Hoang's transformation is a testament to the impact of industry-linked learning during a university education. The automation competition encouraged students to develop in-demand technical and soft skills while mastering Rockwell Automation’s latest tools — tools that competition sponsors First Solar and Qui Long Refrigeration are using daily. ASU's USAID BUILD-IT Alliance initiated the competition as a public-private partnership that would train students and faculty on the latest tools, integrate these tools into university lesson plans, and give students and industry an exciting competition to identify top automation students. From 2020 onward, university and industry partners will sustain the competition as an annual collaboration.
The competition pushed automation students from across Vietnam to compete head-to-head to solve a precision challenge. Hoang said he was moved to tears when he was called on stage to receive the first place prize: an all-expenses-paid trip to Rockwell Automation’s headquarters in Singapore.
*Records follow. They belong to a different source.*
(** * SocialBotTelegram: the pet state engine

    A shallow embedding of the Tamagochi bot's pet engine
    (src/database, src/services, src/bot/handlers) and the properties
    of its specification.

    Conventions of the embedding.
    - Python [int] is [Z]; [//] is [Z.div] (floor division for the
      positive divisors used here).
    - The database is an explicit store [DB] threaded through every
      operation: the [chats] table is a finite map keyed by [chat_id],
      the [users] table a finite map keyed by [(user_id, chat_id)], and
      the [events] table an append-only log (newest entry first).
    - [datetime.utcnow()] is the argument [now] (seconds since the
      epoch); its [.hour] is [hour_of now].
    - [random.random()], [random.choice] are arguments of the function
      that draws them.
    - The dictionaries returned to the transport layer are inductive
      result types; their user-facing text is a message key. *)

From Stdlib Require Import ZArith QArith Bool List Lia.
From stdpp Require Import base option gmap strings.
Import ListNotations.

Local Open Scope Z_scope.

(** ** database/models.py *)

Module Models.

Inductive PetStage := EGG | BABY | TEEN | ADULT | ANCIENT.

Inductive PetType := NORMAL | GOBLIN | MEME_CAT | CYBER_BOT | TROLL | ANGEL.

Inductive EventType :=
| BIRTH | DEATH | EVOLUTION | FEED | PLAY | GAMBLE_WIN | GAMBLE_LOSS
| RANDOM_EVENT | CRITICAL_HEALTH | NIGHT_DISTURB.

#[export] Instance PetStage_eq_dec : EqDecision PetStage.
Proof. solve_decision. Defined.

#[export] Instance PetType_eq_dec : EqDecision PetType.
Proof. solve_decision. Defined.

#[export] Instance EventType_eq_dec : EqDecision EventType.
Proof. solve_decision. Defined.
(** * The [workspaces focus] command of the workspace-tools plugin

    A shallow embedding of [WorkspacesFocus.execute]
    (packages/plugin-workspace-tools/sources/commands/focus.ts) and the
    properties of its three phases: the closure over hard dependencies, the
    eviction of the workspaces that were not selected, and the install that
    must not persist the pruned project.

    Workspaces are JavaScript objects that the command shares between the
    project's array, its two maps and the set of required workspaces, and
    mutates in place.  They are modelled as references into a store of
    objects; the command is a state-and-exception computation over that
    store, the project object and the log of calls to the external install
    and persistence routines. *)

From stdpp Require Import gmap strings list fin_maps.

Local Open Scope Z_scope.
Local Open Scope nat_scope.

(** ** Data model *)

Abbreviation IdentHash := string (only parsing).
Abbreviation PortablePath := string (only parsing).

(** A reference to a [Workspace] object; [===] on workspaces is equality of
    references. *)
Abbreviation Workspace := positive (only parsing).

Record Ident := { identHash : IdentHash; ident_name : string }.

(** [Descriptor extends Ident] with a range. *)
Record Descriptor := { descriptor_identHash : IdentHash; range : string }.

(** [Locator extends Ident] with a reference. *)
Record Locator := { locator_identHash : IdentHash; reference : string }.

(** A dependency scope is a [Map<IdentHash, Descriptor>]; JavaScript maps
    iterate in insertion order, hence the association list. *)
Abbreviation Scope := (list (IdentHash * Descriptor)) (only parsing).

Record Manifest := {
  dependencies : Scope;
  devDependencies : Scope;
  peerDependencies : Scope
}.

Inductive DependencyType := Dependencies | DevDependencies | PeerDependencies.

Record WorkspaceObj := {
  cwd : PortablePath;
  locator : Locator;
  manifest : Manifest
}.

Record Project := {
  project_cwd : PortablePath;
  workspaces : list Workspace;
  workspacesByCwd : gmap PortablePath Workspace;
  workspacesByIdent : gmap IdentHash Workspace;
  topLevelWorkspace : Workspace
}.

(** Calls that leave the command towards the install machinery. *)
Inductive Event :=
| EvInstall (persistProject : bool)
| EvPersistInstallStateFile.

Inductive Error :=
| WorkspaceRequiredError (projectCwd contextCwd : PortablePath)
| UnknownWorkspace (ident : Ident)
| InstallFailure (message : string).

Record StreamReport := { exitCode : Z }.

Record State := {
  objects : gmap Workspace WorkspaceObj;
  project : Project;
  calls : list Event
}.

(** The fields of the command object and of its context. *)
Record WorkspacesFocus := {
  cmd_workspaces : list string;
  json : bool;
  production : bool;
  all : bool;
  context_cwd : PortablePath
}.

(** ** The store of workspace objects *)

Definition empty_manifest : Manifest :=
  {| dependencies := []; devDependencies := []; peerDependencies := [] |}.

(** A JavaScript reference always points to an object.  The store is read
    as a total map with finite support: a reference without an entry reads
    as a workspace with an empty manifest. *)
Definition blank_workspace : WorkspaceObj :=
  {| cwd := ""; locator := {| locator_identHash := ""; reference := "" |};
     manifest := empty_manifest |}.

Definition deref (s : State) (w : Workspace) : WorkspaceObj :=
  default blank_workspace (objects s !! w).

(** [Manifest.getForScope]: the map of the given dependency type. *)
Definition getForScope (m : Manifest) (ty : DependencyType) : Scope :=
  match ty with
  | Dependencies => dependencies m
  | DevDependencies => devDependencies m
  | PeerDependencies => peerDependencies m
  end.

(** Modelled from the spec: the constant [Manifest.hardDependencies] of the
    core package is not part of the sources; the hard dependency scopes are
    [dependencies] and [devDependencies], not [peerDependencies]. *)
Definition hardDependencies : list DependencyType :=
  [Dependencies; DevDependencies].

(** [scope.clear()] on one of the three maps of a manifest. *)
Definition clear_scope (ty : DependencyType) (m : Manifest) : Manifest :=
  match ty with
  | Dependencies =>
      {| dependencies := []; devDependencies := devDependencies m;
         peerDependencies := peerDependencies m |}
  | DevDependencies =>
      {| dependencies := dependencies m; devDependencies := [];
         peerDependencies := peerDependencies m |}
  | PeerDependencies =>
      {| dependencies := dependencies m; devDependencies := devDependencies m;
         peerDependencies := [] |}
  end.

Definition clear_in_obj (ty : DependencyType) (o : WorkspaceObj) : WorkspaceObj :=
  {| cwd := cwd o; locator := locator o;
     manifest := clear_scope ty (manifest o) |}.

(** ** State updates *)

Definition set_objects (f : gmap Workspace WorkspaceObj → gmap Workspace WorkspaceObj)
    (s : State) : State :=
  {| objects := f (objects s); project := project s; calls := calls s |}.

Definition set_project (f : Project → Project) (s : State) : State :=
  {| objects := objects s; project := f (project s); calls := calls s |}.

Definition log_call (e : Event) (s : State) : State :=
  {| objects := objects s; project := project s; calls := calls s ++ [e] |}.

Definition set_workspaces (f : list Workspace → list Workspace) (p : Project) : Project :=
  {| project_cwd := project_cwd p; workspaces := f (workspaces p);
     workspacesByCwd := workspacesByCwd p;
     workspacesByIdent := workspacesByIdent p;
     topLevelWorkspace := topLevelWorkspace p |}.
Lemma ensure_demo_accounts_keeps (I : World -> Prop)
      (accounts : list (string * string * string)) :
  (forall w w', I w -> change w w' -> I w') ->
  forall (salts : list string) (w : World),
    I w ->
    exists w', ensure_demo_accounts salts accounts w = (Ok tt, w') /\ I w'.
Proof.
  intro Hkeeps.
  induction accounts as [| [[email password] role] rest IH]; intros salts w Hw.
  - exists w. split; [reflexivity | exact Hw].
  - destruct (user_by_email email w) as [u |] eqn:Hrow.
    + cbn [ensure_demo_accounts]. unfold bind at 1.
      unfold select_user_by_email at 1. fold (user_by_email email w).
      rewrite Hrow. apply IH. exact Hw.
    + rewrite (ensure_demo_account_absent _ _ _ _ _ w Hrow).
      apply IH. apply (Hkeeps w); [exact Hw |].
      apply change_user; [| reflexivity].
      apply user_by_email_taken. exact Hrow.
Qed.

(** X14: [init] keeps the constraints of a store that has them, and the
    empty store has them; so every store a server started on an empty
    database reaches, by start-up and then any requests, has unique
    emails and ids that grow with insertion. *)
Theorem started_store_ok (salts : list string) (w : World) :
  (store_ok w ->
   exists w0, init salts w = (Ok tt, w0) /\ store_ok w0)
  /\ exists w0,
       init salts empty_world = (Ok tt, w0)
       /\ forall w1, later w0 w1 -> store_ok w1.
Proof.
  assert (Hinit : forall w, store_ok w ->
                            exists w0, init salts w = (Ok tt, w0) /\ store_ok w0).
  { intros w' Hok.
    destruct (ensure_demo_accounts_keeps store_ok demoUsers change_ok salts w' Hok)
      as (w0 & Hrun & Hok0).
    exists w0. unfold init, try_catch. rewrite Hrun. split; [reflexivity | exact Hok0]. }
  split; [apply Hinit |].
  destruct (Hinit empty_world) as (w0 & Hrun & Hok0).
  { repeat split; constructor. }
  exists w0. split; [exact Hrun |].
  intros w1 Hlater. induction Hlater as [| w1 w2 _ IH Hstep].
  - exact Hok0.
  - apply (change_ok w1 w2 IH). apply serves_change. exact Hstep.
Qed.
Example Run_buffered_exit_2 :
  snd (Run scriptSys (demoCommand false) (start exitsWith2))
  = Returned {| Stdout := "PLAY [all]"; Stderr := "ERROR! no hosts matched";
                Error := Some (withMessage (ExitError 2) "unable to complete command");
                Exitcode := 2 |}.
Proof. reflexivity. Qed.

(** ** Streaming mode leaves the output fields empty *)

(** C8. In streaming mode every result that [Run] returns has empty
    [Stdout] and [Stderr], whatever the child wrote; and [Run] does return
    a result, except in the one case where the child was started and [Wait]
    gave an error that is no exit error. Hence a result with a non-empty
    output field comes from the buffered mode. *)
Theorem Run_streaming_output_empty {W : Type} (sys : Sys W) (c : VenvCommand)
        (s : State W) :
  StreamOutput c = true ->
  (forall s' r, Run sys c s = (s', Returned r) -> Stdout r = "" /\ Stderr r = "")
  /\
  ((exists s' r, Run sys c s = (s', Returned r))
   \/
   (exists path e,
      sys_LookupEnv sys "PATH" (world s) = Some path
      /\ let s1 := launchState sys c path s in
         let cmd := launchCmd sys c s1 in
         snd (sys_Start sys cmd (world s1)) = None
         /\ snd (sys_Wait sys cmd (fst (sys_Start sys cmd (world s1)))) = Some e
         /\ asExitError e = None)).
Proof.
  intros Hmode.
  destruct (sys_LookupEnv sys "PATH" (world s)) as [path|] eqn:Hpath.
  - rewrite (Run_streaming sys c s path Hmode Hpath). cbv zeta.
    set (s1 := launchState sys c path s). set (cmd := launchCmd sys c s1).
    destruct (snd (sys_Start sys cmd (world s1))) as [e|] eqn:Hstart.
    + split.
      * intros s' r Hrun. inversion Hrun; subst. split; reflexivity.
      * left. do 2 eexists. reflexivity.
    + destruct (snd (sys_Wait sys cmd (fst (sys_Start sys cmd (world s1)))))
        as [e|] eqn:Hwait.
      * split.
        -- intros s' r Hrun. destruct e; inversion Hrun; subst. split; reflexivity.
        -- destruct (asExitError e) as [code|] eqn:Hcast.
           ++ left. destruct e; try discriminate. do 2 eexists. reflexivity.
           ++ right. exists path, e. repeat split; assumption.
      * split.
        -- intros s' r Hrun. inversion Hrun; subst. split; reflexivity.
        -- left. do 2 eexists. reflexivity.
  - rewrite (Run_without_PATH sys c s Hpath). split.
    + intros s' r Hrun. inversion Hrun; subst. split; reflexivity.
    + left. do 2 eexists. reflexivity.
Qed.

Lemma Run_streaming_output_empty_witness :
  StreamOutput (demoCommand true) = true
  /\
  exists s' r,
    Run scriptSys (demoCommand true) (start exitsWith2) = (s', Returned r)
    /\ Stdout r = "" /\ Stderr r = "".
Proof.
  split; [reflexivity|].
  destruct (Run_streaming_output_empty scriptSys (demoCommand true) (start exitsWith2)
              eq_refl) as [Hempty _].
  do 2 eexists. split; [vm_compute; reflexivity|].
  eapply Hempty. vm_compute. reflexivity.
Defined.
Ltac int_reader_solve :=
  split;
  [ intros pre mid post Hmid;
    rewrite bool_decide_eq_false_2 by (rewrite !length_app, Hmid; lia)
  | intros p o Hlt; by rewrite bool_decide_eq_true_2 ].

Lemma read_u16_int : int_reader 2 read_u16.
Proof.
  unfold read_u16. int_reader_solve.
  destruct mid as [|a [|b [|]]]; try done.
  rewrite <- (Nat.add_0_r (length pre)) at 1.
  rewrite !at_app. cbn [nth app]. by rewrite read_u16_value.
Qed.

Lemma read_u32_int : int_reader 4 read_u32.
Proof.
  unfold read_u32. int_reader_solve.
  destruct mid as [|a [|b [|c [|d [|]]]]]; try done.
  rewrite <- (Nat.add_0_r (length pre)) at 1.
  rewrite !at_app. cbn [nth app]. by rewrite read_u32_value.
Qed.

Lemma read_u64_fold pre mid post k :
  (k <= length mid)%nat → (k <= 8)%nat →
  foldl (λ out i, Z.lor (u64 (Z.shiftl out 8)) (at_ (pre ++ mid ++ post) (length pre + i)))
    0 (seq 0 k) = be_value 0 (take k mid).
Proof.
  intros Hk H8. induction k as [|k IH]; [by rewrite take_0|].
  rewrite seq_S, foldl_app. cbn [foldl]. rewrite Nat.add_0_l, IH by lia.
  pose proof (be_value_bound (take k mid) 0 ltac:(lia)) as B.
  rewrite length_take_le in B by lia.
  assert (2 ^ (8 * Z.of_nat k) <= 2 ^ 56) by (apply Z.pow_le_mono_r; lia).
  rewrite at_app, read_u64_step by lia.
  destruct (lookup_lt_is_Some_2 mid k) as [b Hb]; [lia|].
  rewrite (take_S_r _ _ b) by done.
  rewrite app_nth1 by lia. rewrite (nth_lookup_Some _ _ _ _ Hb).
  generalize (take k mid). intros l. generalize 0.
  induction l as [|x l IHl]; intros acc; [done|]. cbn [app be_value]. apply IHl.
Qed.

Lemma read_u64_int : int_reader 8 read_u64.
Proof.
  unfold read_u64. int_reader_solve.
  rewrite read_u64_fold by lia. by rewrite take_ge by lia.
Qed.

(** ** Round trips of the primitives *)

Lemma reads_u16 v : in_width 16 v → reads read_u16 (write_u16 v) v.
Proof. rewrite write_u16_be. exact (int_reads 2 _ read_u16_int v). Qed.

Lemma reads_u32 v : in_width 32 v → reads read_u32 (write_u32 v) v.
Proof. rewrite write_u32_be. exact (int_reads 4 _ read_u32_int v). Qed.

Lemma reads_u64 v : in_width 64 v → reads read_u64 (write_u64 v) v.
Proof. rewrite write_u64_be. exact (int_reads 8 _ read_u64_int v). Qed.

Lemma exact_u16 : exact read_u16 write_u16 (in_width 16).
Proof.
  intros p o a o' ? E. rewrite write_u16_be. revert E.
  by apply (int_exact 2 _ read_u16_int).
Qed.

Lemma exact_u32 : exact read_u32 write_u32 (in_width 32).
Proof.
  intros p o a o' ? E. rewrite write_u32_be. revert E.
  by apply (int_exact 4 _ read_u32_int).
Qed.

Lemma exact_u64 : exact read_u64 write_u64 (in_width 64).
Proof.
  intros p o a o' ? E. rewrite write_u64_be. revert E.
  by apply (int_exact 8 _ read_u64_int).
Qed.

Lemma length_write_u16 v : length (write_u16 v) = 2%nat.
Proof. done. Qed.

(** A string, a list: what fits the [uint16_t] length field. *)
Definition string_fits (s : string) : Prop := Z.of_nat (string_size s) <= 65535.
Definition list_fits {A} (l : list A) : Prop := Z.of_nat (length l) <= 65535.

#[export] Instance string_fits_dec s : Decision (string_fits s).
Proof. unfold string_fits. apply _. Defined.
#[export] Instance list_fits_dec {A} (l : list A) : Decision (list_fits l).
Proof. unfold list_fits. apply _. Defined.

Lemma write_string_fits s :
  string_fits s →
  write_string s = write_u16 (Z.of_nat (string_size s)) ++ bytes_of_string s.
Proof.
  unfold string_fits. intros H. unfold write_string.
  rewrite Z.min_l, Nat2Z.id by lia. by rewrite take_ge by done.
Qed.

Lemma reads_string s : string_fits s → reads read_string (write_string s) s.
Proof.
  intros H. rewrite write_string_fits by done. intros pre post. unfold read_string.
  rewrite <- app_assoc.
  rewrite reads_u16 by (unfold in_width, string_fits in *; lia).
  rewrite length_write_u16, Nat2Z.id.
  rewrite bool_decide_eq_false_2.
  2:{ rewrite !length_app, length_write_u16. unfold string_size. lia. }
  rewrite app_assoc, drop_app_length' by (rewrite length_app, length_write_u16; lia).
  rewrite take_app_length'  by done.
  rewrite String.string_of_list_byte_of_string, length_app, length_write_u16.
  unfold string_size. do 2 f_equal. lia.
Qed.

Lemma exact_string : exact read_string write_string string_fits.
Proof.
  intros p o s o' Ho. unfold read_string.
  destruct (read_u16 p o) as [[size o1]|] eqn:E1; [|done].
  destruct (exact_u16 _ _ _ _ Ho E1) as (Hsize & Hdrop & Ho1).
  case_bool_decide as Hlt; [done|]. intros [= <- <-].
  unfold in_width in Hsize.
  assert (Hlen : string_size (string_of_bytes (take (Z.to_nat size) (drop o1 p))) =
                 Z.to_nat size).
  { unfold string_size. rewrite String.list_byte_of_string_of_list_byte.
    rewrite length_take, length_drop. lia. }
  assert (Hfits : string_fits (string_of_bytes (take (Z.to_nat size) (drop o1 p)))).
  { unfold string_fits. rewrite Hlen. lia. }
  split_and!; [done| |lia].
  rewrite write_string_fits by done.
  rewrite Hlen, Z2Nat.id by lia.
  rewrite String.list_byte_of_string_of_list_byte, Hdrop, <- app_assoc. f_equal.
  rewrite <- drop_drop. by rewrite take_drop.
Qed.

Lemma reads_times {A} (r : Reader A) (w : A → list byte) (l : list A) :
  Forall (λ a, reads r (w a) a) l →
  reads (read_times (length l) r) (concat (w <$> l)) l.
Proof.
  induction 1 as [|a l Ha Hl IH]; cbn [read_times length fmap list_fmap concat].
  - apply reads_ret.
  - eapply reads_bind; [exact Ha|]. by apply reads_bind_last with (f := λ l, a :: l).
Qed.

Lemma exact_times {A} (r : Reader A) (w : A → list byte) (ok : A → Prop) n :
  exact r w ok →
  exact (read_times n r) (λ l, concat (w <$> l)) (λ l, length l = n ∧ Forall ok l).
Proof.
  intros Hr. induction n as [|n IH]; cbn [read_times]; intros p o l o' Ho E.
  - injection E as <- <-. split_and!; [done|constructor|done|done].
  - apply bind_reader_inv in E as (a & o1 & E1 & E).
    apply bind_reader_inv in E as (l' & o2 & E2 & E). injection E as <- <-.
    destruct (Hr _ _ _ _ Ho E1) as (? & Hd1 & ?).
    destruct (IH p o1 l' o2) as ((? & ?) & Hd2 & ?); [done|done|].
    split_and!; [simpl; lia|by constructor| |done].
    cbn [fmap list_fmap concat]. by rewrite Hd1, Hd2, <- app_assoc.
Qed.

(** A counted list of elements, whatever the element. *)
Section counted.
Context {A : Type} (r : Reader A) (w : A → list byte) (ok : A → Prop).
Lemma write_counted_fits l :
  list_fits l → write_counted w l = write_u16 (Z.of_nat (length l)) ++ concat (w <$> l).
Proof.
  unfold list_fits, write_counted. intros.
  rewrite Z.min_l, Nat2Z.id by lia. by rewrite take_ge.
Qed.

Lemma reads_counted l :
  list_fits l → Forall (λ a, reads r (w a) a) l → reads (read_counted r) (write_counted w l) l.
Proof.
  intros Hl HF. rewrite write_counted_fits by done. eapply reads_bind.
  - apply reads_u16. unfold list_fits, in_width in *. lia.
  - rewrite Nat2Z.id. by apply reads_times.
Qed.

Lemma exact_counted :
  exact r w ok → exact (read_counted r) (write_counted w) (λ l, list_fits l ∧ Forall ok l).
Proof.
  intros Hr p o l o' Ho E. apply bind_reader_inv in E as (n & o1 & E1 & E).
  destruct (exact_u16 _ _ _ _ Ho E1) as (Hn & Hd1 & Ho1).
  destruct (exact_times r w ok _ Hr _ _ _ _ Ho1 E) as ((Hl & HF) & Hd2 & ?).
  unfold in_width in Hn.
  assert (list_fits l) by (unfold list_fits; lia).
  split_and!; [done|done| |done].
  rewrite write_counted_fits by done.
  rewrite Hd1, Hd2, <- app_assoc. do 2 f_equal. lia.
Qed.
End counted.

Definition strings_fit (l : list string) : Prop := list_fits l ∧ Forall string_fits l.

Lemma reads_string_list l :
  strings_fit l → reads read_string_list (write_string_list l) l.
Proof.
  intros [Hl HF]. apply (reads_counted read_string write_string); [done|].
  eapply Forall_impl; [exact HF|]. intros s ?. by apply reads_string.
Qed.

Lemma exact_string_list : exact read_string_list write_string_list strings_fit.
Proof. apply (exact_counted _ _ _ exact_string). Qed.

Definition RewardItem_ok (item : RewardItem) : Prop :=
  in_width 32 (RewardItem_item_id item) ∧ in_width 32 (RewardItem_count item).

Definition reward_items_ok (l : list RewardItem) : Prop :=
  list_fits l ∧ Forall RewardItem_ok l.

Lemma reads_reward_item item :
  RewardItem_ok item → reads read_reward_item (write_reward_item item) item.
Proof.
  intros [? ?]. destruct item as [id count]. eapply reads_bind; [by apply reads_u32|].
  by apply reads_bind_last with (f := λ c, Build_RewardItem id c), reads_u32.
Qed.

Lemma exact_reward_item : exact read_reward_item write_reward_item RewardItem_ok.
Proof.
  intros p o item o' Ho E.
  apply bind_reader_inv in E as (id & o1 & E1 & E).
  apply bind_reader_inv in E as (c & o2 & E2 & E). injection E as <- <-.
  destruct (exact_u32 _ _ _ _ Ho E1) as (? & Hd1 & Ho1).
  destruct (exact_u32 _ _ _ _ Ho1 E2) as (? & Hd2 & ?).
  split_and!; [by split| |done]. unfold write_reward_item. cbn.
  by rewrite Hd1, Hd2, app_assoc.
Qed.
Definition encodePartyEvent (event : PartyEvent) : list byte :=
  write_enum (PartyEvent_type event) ++
  write_u64 (PartyEvent_party_id event) ++
  write_string (PartyEvent_actor_user_id event) ++
  write_string (PartyEvent_target_user_id event) ++
  write_string_list (PartyEvent_member_user_ids event) ++
  write_string (PartyEvent_message event).

Definition decodePartyEvent : list byte → option PartyEvent := run_reader
  (type <~ read_enum PartyEventType;
   party_id <~ read_u64;
   actor_user_id <~ read_string;
   target_user_id <~ read_string;
   member_user_ids <~ read_string_list;
   message <~ read_string;
   ret_reader {| PartyEvent_type := type;
                 PartyEvent_party_id := party_id;
                 PartyEvent_actor_user_id := actor_user_id;
                 PartyEvent_target_user_id := target_user_id;
                 PartyEvent_member_user_ids := member_user_ids;
                 PartyEvent_message := message |})%reader.

Definition PartyEvent_ok (m : PartyEvent) : Prop :=
  enum_ok (PartyEvent_type m) ∧
  in_width 64 (PartyEvent_party_id m) ∧
  string_fits (PartyEvent_actor_user_id m) ∧
  string_fits (PartyEvent_target_user_id m) ∧
  strings_fit (PartyEvent_member_user_ids m) ∧
  string_fits (PartyEvent_message m).

Lemma PartyEvent_decode_encode m :
  PartyEvent_ok m → decodePartyEvent (encodePartyEvent m) = Some m.
Proof. solve_roundtrip m PartyEvent_ok. Qed.
(** ** Properties *)

(** C30: what a client wraps, the server unwraps: the sequence number, the nonce and the
    inner payload come back, and the signature verifies under the same key. *)
Theorem secure_payload_roundtrip key seq nonce payload :
  in_width 32 seq → in_width 64 nonce →
  ∃ header,
    unwrapSecurePayload (wrapSecurePayload seq nonce key payload) = Some (header, payload) ∧
    SecurityHeader_seq header = seq ∧ SecurityHeader_nonce header = nonce ∧
    verifySignature key header payload = true.
Proof.
  intros Hs Hn. eexists. split.
  { unfold wrapSecurePayload. apply unwrap_layout; [done|done|apply length_signature]. }
  split_and!; [done|done|]. by apply verifySignature_iff.
Qed.

Lemma secure_payload_roundtrip_witness :
  ∃ header,
    unwrapSecurePayload
      (wrapSecurePayload 7 99 "dev-secret" (bytes_of_string "ping")) =
      Some (header, bytes_of_string "ping") ∧
    SecurityHeader_seq header = 7 ∧ SecurityHeader_nonce header = 99 ∧
    verifySignature "dev-secret" header (bytes_of_string "ping") = true.
Proof. apply secure_payload_roundtrip; unfold in_width; lia. Defined.

(** C31: a signed payload in which exactly one byte is altered no longer verifies, whatever
    the key, the position and the two byte values. *)
Theorem altered_byte_rejected key header pre x y post :
  x ≠ y →
  verifySignature key header (pre ++ x :: post) = true →
  verifySignature key header (pre ++ y :: post) = false.
Proof.
  intros Hxy H%verifySignature_iff.
  destruct (verifySignature key header (pre ++ y :: post)) eqn:E; [|done].
  apply verifySignature_iff in E. rewrite H, !computeSignature_keyed in E.
  apply app_inj_1 in E as [E _]; [|by rewrite !length_toBytes64].
  apply toBytes64_inj in E; [|apply fnv1aUpdate_width, keyed1_width..].
  rewrite !app_assoc in E. by apply fnv1aUpdate_byte in E; [|apply keyed1_width|].
Qed.

Lemma altered_byte_rejected_witness :
  verifySignature "dev-secret"
    {| SecurityHeader_seq := 1; SecurityHeader_nonce := 2;
       SecurityHeader_signature := computeSignature "dev-secret" 1 2 [Byte.x41; Byte.x42] |}
    [Byte.x41; Byte.x43] = false.
Proof.
  apply (altered_byte_rejected _ _ [Byte.x41] Byte.x42 Byte.x43 []); [discriminate|].
  by apply verifySignature_iff.
Defined.

(** C32: the signature scheme is forgeable: from one signed packet, and without the key,
    [resign] computes a header that verifies for any other sequence number, nonce and
    payload under the same key. *)
Theorem signature_forgeable key header payload seq nonce payload' :
  verifySignature key header payload = true →
  verifySignature key (resign header payload seq nonce payload') payload' = true.
Proof.
  intros H%verifySignature_iff. apply verifySignature_iff.
  rewrite computeSignature_keyed in H |- *. unfold resign.
  cbn [SecurityHeader_signature SecurityHeader_seq SecurityHeader_nonce]. rewrite H.
  destruct (signature_hashes
    (fnv1aUpdate (keyed1 key) (toBytes32 (SecurityHeader_seq header) ++
       toBytes64 (SecurityHeader_nonce header) ++ payload))
    (fnv1aUpdate (keyed2 key) (toBytes64 (SecurityHeader_nonce header) ++
       toBytes32 (SecurityHeader_seq header) ++ payload))) as [-> ->];
    [apply fnv1aUpdate_width, keyed1_width|apply fnv1aUpdate_width, keyed2_width|].
  by rewrite !fnv1aRewind_update by (apply keyed1_width || apply keyed2_width).
Qed.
Visiting Singapore was awe-inspiring for Hoang, who just got his first passport for the trip. To inspire next year’s competitors, Rockwell Automation created this video chronicling Hoang’s trip.
“After winning the Automation Competition, my life completely changed," Hoang said. "Within a month, I’d visited Rockwell Automation’s headquarters in Singapore and became an automation engineer for Qui Long Refrigeration.”
When he returned from Singapore, Qui Long offered Hoang a full-time position as an automation engineer at a project facility in Binh Dinh province. He traded in his school backpack and street clothes for an engineer’s jumpsuit, hard hat and safety gloves. To support himself throughout university, Hoang held many part-time jobs; he said his family was very proud of him when they learned that he found work in engineering. As the first person in his family to graduate from college, he is on track to support himself and his loved ones.
Wanting to pay it forward, Hoang helped his fellow automation competitor Vo Hoang Quoc Phuong find a job at Qui Long. Together, they learned the ins and outs of professional engineering. They joked to themselves that on their project site they are learning the “art of working:" where they need to design, code and collaborate on expansive construction projects. Hoang is eager to renew his first-year contract and grow into a supervisor at Qui Long.
Shared value partners like the automation competition align the pace of university education and the needs of industry to train work-ready students, like Hoang, to become professional engineers.